En réalité, on n’ira pas jusqu’à proclamer que ses ennemis sont de l’intérieur, mais ce sont surtout certains policiers qui lui auront créé toute la misère du monde durant l’année écoulée.

Avant cette affaire, il y a eu la démission qui s’apparente à un « décagnottage » du directeur général de la police nationale, Lazare Tarpaga, dont la tête était réclamée par la troupe, alors que le ministre d’Etat s’évertuait encore, quelques jours plus tôt, à défendre le poulet en chef. Le premier flic aura, pour ainsi dire, mangé son béret.

C’est à croire que le pauvre Simon est le souffre-douleur du gouvernement sur lequel tant et tant de tuiles s’abattent, même quand il n’a pas tort. Dans la crise qui a secoué le conseil municipal de Saponé, commune rurale située à une trentaine de kilomètres de Ouaga, débouchant même sur sa dissolution, on verra la main du président par intérim du MPP.

Mais s’il y est une « cause » pour laquelle l’incriminé Simon Compaoré est indéfendable, c’est bien son débarquement ubuesque en pleine nuit chez le député Ladji Coulibaly de l’UPC.

Rappel des faits : Treize députés frondeurs ont quitté le groupe parlementaire de l’UPC sans pour autant démissionner du parti. Ils ont alors été menacés par les loyalistes de Zéphirin Diabré, qui ont effectué plusieurs descentes musclées à leurs domiciles respectifs.

C’est dans ces circonstances que dans la nuit du 8 octobre, Rambo, alias Simon Compaoré, engoncé dans un gilet pare-balles et kalachnikov en main, débarque chez le député frondeur dont le domicile venait d’être visité par des militants. Au milieu de toute la maisonnée apeurée, il tient un discours fleuri qu’on lui connaît. Florilège : « Je suis venu pour vous dire tranquilos » ; « Ils vont répondre devant la justice et on va les chicoter » ; « Le pays est gouverné » ; « Est-ce que j’ai l’air de plaisanter ? » ; « Si je vois quelqu’un Yada Yada ici, on va les chicoter. Ça au moins, c’est clair » ; « C’est parce qu’on ne s’est pas croisé », « Même Zéphirin, on va le convoquer, il ne peut pas dire qu’il n’est pas au courant ». On n’en revient toujours pas !

La vidéo filmée par un des enfants de Ladji Coulibaly, on l’apprendra plus tard, a fait le buzz et donné du grain à moudre à l’imagination sans borne des facebookers. C’est ainsi qu’on a vu le nouveau « Gandaogo national » dans d’innombrables photomontages grimés en seigneur de guerre. Depuis cette vidéo culte, des mots comme « Tranquilos » et « Yada Yada » sont passés dans l’usage courant. Aujourd’hui, on peut aller au maquis « Tranquilos », prendre une bière bien « gouvernée » et écouter le tube « Trankilos » de l’artiste Mister Mélo. Aux dernières nouvelles, il y aurait même des écouteurs « Tranquilos » sur le marché.
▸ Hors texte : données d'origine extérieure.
Fixpoint submit_all (save_dir : string)
    (requests : list (option string * Datetime.datetime))
  : M world (list (result (option (list string)) * Datetime.datetime)) :=
  match requests with
  | [] => ret []
  | (mission, dt) :: rest =>
      r <- apply_async (_download_and_write mission dt save_dir) ;;
      rs <- submit_all save_dir rest ;;
      ret ((r, dt) :: rs)
  end.

(** [filenames.extend(cur_filenames)]; [None] is not iterable. *)
Definition extend (filenames : list string)
    (cur_filenames : option (list string)) : result (list string) :=
  match cur_filenames with
  | Some fs => Ok (filenames ++ fs)
  | None => Raise TypeError
  end.

(** [for result in result_dt_dict: ...] *)
Fixpoint collect
    (results : list (result (option (list string)) * Datetime.datetime))
    (filenames : list string) : M world (list string) :=
  match results with
  | [] => ret filenames
  | (result, dt) :: rest =>
      cur_filenames <- lift result ;;
      emit (InfoFinished (Datetime.date dt) cur_filenames) ;;;
      filenames <- lift (extend filenames cur_filenames) ;;
      collect rest filenames
  end.

Definition dquote : string := String (ascii_of_nat 34) EmptyString.

Definition known_mission (m : string) : bool :=
  String.eqb m "S1A" || String.eqb m "S1B".

Definition is_empty {T} (l : list T) : bool :=
  match l with
  | [] => true
  | _ :: _ => false
  end.

(** [download_eofs(orbit_dts, missions, save_dir=save_dir)], called without
    [sentinel_file] and with [orbit_dts] already datetimes; an absent
    [missions] is the empty list. *)
Definition download_eofs (orbit_dts : list Datetime.datetime)
    (missions : list string) (save_dir : string) : M world (list string) :=
  if negb (is_empty missions)
     && forallb (fun m => negb (known_mission m)) missions
  then raise (ValueError ("missions argument must be " ++ dquote ++ "S1A"
                         ++ dquote ++ " or " ++ dquote ++ "S1B" ++ dquote))
  else if negb (is_empty missions)
          && negb (Nat.eqb (List.length missions) (List.length orbit_dts))
  then raise (ValueError "missions arg must be same length as orbit_dts")
  else
    let requests :=
      if is_empty missions
      then map (fun dt => (None, dt)) orbit_dts   (* itertools.repeat(None) *)
      else combine (map Some missions) orbit_dts in
    result_dt_dict <- submit_all save_dir requests ;;
    collect result_dt_dict [].
End Module_.

End Download.

(* ===================================================================== *)
(** ** The precise-tier pipeline in the spec's words *)

Section SpecPipeline.
Context {P : ProductsModule}.

End SpecPipeline.

(* ===================================================================== *)
(** ** A reading of orbit file names *)

Module ProductsModel.

Definition digit (c : ascii) : option Z :=
  let n := Z.of_nat (nat_of_ascii c) in
  if (48 <=? n) && (n <=? 57) then Some (n - 48) else None.

Fixpoint digits (s : string) (acc : Z) : option Z :=
  match s with
  | EmptyString => Some acc
  | String c s' =>
      match digit c with
      | Some d => digits s' (10 * acc + d)
      | None => None
      end
  end.

Definition field (s : string) (pos len : nat) : option Z :=
  let f := substring pos len s in
  if Nat.eqb (String.length f) len then digits f 0 else None.

(** A date-time in the fixed format [%Y%m%dT%H%M%S], 15 characters. *)
Definition parse_time (s : string) : option Datetime.datetime :=
  match field s 0 4, field s 4 2, field s 6 2,
        field s 9 2, field s 11 2, field s 13 2 with
  | Some y, Some m, Some d, Some hh, Some mm, Some ss =>
      if String.eqb (substring 8 1 s) "T"
         && Nat.eqb (String.length s) 15
         && Datetime.valid_fields y m d hh mm ss
      then Some (Datetime.mk_datetime y m d hh mm ss)
      else None
  | _, _, _, _, _, _ => None
  end.

(** Modelled from the spec: the constructor [SentinelOrbit] of
    [eof/products.py], which is not part of the sources read here. A name
    is made of the mission code, [_OPER_AUX_], the product tier marker
    ([POEORB] or [RESORB]), [_OPOD_], the creation time, [_V], the validity
    start, [_] and the validity stop, all date-times in the fixed format;
    any other name is malformed. The instance stores the name as given. *)
Definition parse_orbit (name : string) : result SentinelOrbit :=
  let mission := substring 0 3 name in
  let tier := substring 13 6 name in
  match parse_time (substring 25 15 name),
        parse_time (substring 42 15 name),
        parse_time (substring 58 15 name) with
  | Some created, Some start, Some stop =>
      if (String.eqb mission "S1A" || String.eqb mission "S1B")
         && String.eqb (substring 3 10 name) "_OPER_AUX_"
         && (String.eqb tier "POEORB" || String.eqb tier "RESORB")
         && String.eqb (substring 19 6 name) "_OPOD_"
         && String.eqb (substring 40 2 name) "_V"
         && String.eqb (substring 57 1 name) "_"
      then Ok (mkSentinelOrbit name mission tier created start stop)
      else Raise (ValueError ("Invalid SentinelOrbit filename: " ++ name))
  | _, _, _ => Raise (ValueError ("Invalid SentinelOrbit filename: " ++ name))
  end.
(** * gala: the firmware patch engine

    A shallow embedding of the patch application engine of gala
    ([patches.py] and [patches/dmg_patches.py]) together with the
    properties of the engine that its specification states.

    Python values are modelled as follows.
    - [int] and [VirtualMemoryPointer] (an [int] subclass) are [Z]:
      Python integers do not wrap.
    - [bytes] and [bytearray] are [list byte]; a [bytearray] that is
      mutated in place is threaded through the calls, and is still
      returned when the call raises, since the caller keeps the object.
    - [str] and [Path] are [string].
    - A raised exception is a value of [exn]; every [raise] site of the
      modelled code has its own message constructor.
    - The disassembler (capstone), the assembler ([assemble.assemble]) and
      the Mach-O parser (strongarm) are collaborators of the engine and are
      taken abstractly, as the fields of the class [Toolchain]; each of
      them may raise. *)

From Stdlib Require Import String Ascii Bool ZArith List Lia.
From Stdlib Require Import Strings.Byte DecimalString.
Import ListNotations.

Set Warnings "-register-all".

Local Open Scope string_scope.
Local Open Scope list_scope.
Local Open Scope Z_scope.

(* ===================================================================== *)
(** ** Python sequences and exceptions *)
(* ===================================================================== *)

Module Py.

Definition bytearray := list byte.
Definition Path := string.

(** [len(l)] *)
Definition len {A} (l : list A) : Z := Z.of_nat (length l).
Une sortie de route, c’en était vraiment une et L’Observateur paalga n’a pas eu tort de dire que ce n’était pas « tranquilos » mais « ridiculos ». On attendait mieux que cela de l’un des principaux responsables de notre sécurité. Tant qu’à faire, il aurait pu aller Yada Yada à Djibo « terroriser les terroristes », selon l’expression d’un de ses collègues, au lieu de se donner ainsi en spectacle et, de surcroît, « verser la figure du pays par terre ». En tout cas l’opposition politique n’entend pas lui pardonner cette incartade puisqu’elle a déposé une plainte contre le « super flic » pour détention illégale d’arme de guerre.

Pour beaucoup, avec ce « scandale Tranquilos », c’en était trop et à les écouter, l’enfant terrible de Mankougdgou serait un boulet aux pieds de Roch, qu’il dessert plus qu’il ne sert par de tels agissements dignes d’un gamin. On le dit même fragilisé au sein du gouvernement à cause de ses frasques.

Espérons en tout cas que l’année prochaine, le fils de pasteur réfléchira deux fois avant de tenir certains propos ou de poser certains actes s’il ne veut pas se discréditer définitivement aux yeux d’une certaine frange de la population.